The deadliest cancers are frequently asymptomatic until they progress to late stages, when treatment has little chance of success. Ovarian carcinoma is such a villain, insidiously striking even young women and those with no family history of gynecologic cancers. Unlike cervical and breast cancers, which can be detected by using Pap smears and mammography, respectively, there is no effective screening method for ovarian cancer. Women with mutations in BRCA1 or BRCA2 have an increased risk of ovarian cancer; however, testing for these mutations to identify those at risk is costly and usually only performed for those with a family history of cancer. The development of a rapid and less expensive screening test for inherited mutations in 21 tumor suppressor genes, including BRCA1 and BRCA2, gives new hope in the cancer war.

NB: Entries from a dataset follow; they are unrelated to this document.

Lemma gets_parts ps : Forall part_ok ps -> gets (get_parts (length ps)) (flat_map part_bytes ps) ps.
Proof.
  induction 1 as [|p ps Hp _ IH]; [apply gets_ret|]. cbn [length get_parts flat_map].
  eapply gets_bind; [by apply gets_maperr, gets_tpl_part|].
  eapply gets_last; [exact IH|apply gets_ret].
Qed.
Lemma gets_tpl_config c : config_ok c -> gets sshbuf_get_ebox_tpl_config (config_bytes c) c.
Proof.
  intros [Ht Hn [Hm Hl] Hp]. unfold sshbuf_get_ebox_tpl_config, config_bytes. rewrite Hm.
  unfold EBOX_PRIMARY, EBOX_RECOVERY in *. destruct c as [ty n m ps]. cbn [etc_type etc_n etc_m etc_parts] in *.
  eapply gets_bind; [apply gets_ssherr, gets_u8; lia|]. eapply gets_bind; [by apply gets_ssherr, gets_u8|].
  eapply gets_bind; [apply gets_ssherr, gets_u8; lia|].
  apply gets_guard; [unfold EBOX_PRIMARY, EBOX_RECOVERY; lia|].
  apply gets_guard; [unfold EBOX_PRIMARY; lia|].
  destruct Hp as [|p ps Hp Hps]; [change (zlen []) with 0 in Hl; lia|]. cbn [flat_map].
  eapply gets_bind; [by apply gets_maperr, gets_tpl_part|].
  rewrite zlen_cons in *. replace (Z.to_nat _) with (length ps) by (unfold zlen; lia).
  eapply gets_last; [by apply gets_parts|]. rewrite Hm. apply gets_ret.
Qed.
Lemma gets_configs cs : Forall config_ok cs -> gets (get_configs (length cs)) (flat_map config_bytes cs) cs.
Proof.
  induction 1 as [|c cs Hc _ IH]; [apply gets_ret|]. cbn [length get_configs flat_map].
  eapply gets_bind; [by apply gets_maperr, gets_tpl_config|].
  eapply gets_last; [exact IH|apply gets_ret].
Qed.
Lemma gets_tpl t : tpl_ok t -> gets sshbuf_get_ebox_tpl (tpl_bytes t) t.
Proof.
  intros [Hv Hl Hc]. unfold sshbuf_get_ebox_tpl, tpl_bytes. unfold EBOX_TPL_VMIN, EBOX_TPL_V1, EBOX_TPL_VNEXT in Hv.
  eapply gets_bind; [apply gets_maperr, gets_u8; lia|]. eapply gets_bind; [apply gets_maperr, gets_u8; lia|].
  apply gets_guard; [done|]. eapply gets_bind; [apply gets_ssh, gets_u8; lia|].
  eapply gets_bind; [by apply gets_ssh, gets_u8|].
  apply gets_guard; [unfold EBOX_TPL_VMIN, EBOX_TPL_V1, EBOX_TPL_VNEXT; lia|]. apply gets_guard; [done|].
  eapply gets_bind; [apply gets_ssh, gets_u8; lia|]. destruct t as [v cs]. cbn [et_configs et_version] in *.
  destruct Hc as [|c cs Hc Hcs]; [change (zlen []) with 0 in Hl; lia|]. cbn [flat_map].
  eapply gets_bind; [by apply gets_maperr, gets_tpl_config|].
  rewrite zlen_cons in *. replace (Z.to_nat _) with (length cs) by (unfold zlen; lia).
  eapply gets_last; [by apply gets_configs|]. apply gets_ret.
Qed.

Walsh and his colleagues report on 360 women with ovarian and other gynecologic cancers. Although most of these patients had no personal or family history of cancer, nearly a quarter had an inherited mutation in at least 1 of 12 tumor supressor genes. Knowing mutational status can be advantageous in several scenarios. For the patient, recent development of agents lethal to BRCA1- and BRCA2-deficient cancer cells makes mutation screening important for therapeutic decision-making. For her family, screening may identify a mutation requiring a cancer surveillance plan.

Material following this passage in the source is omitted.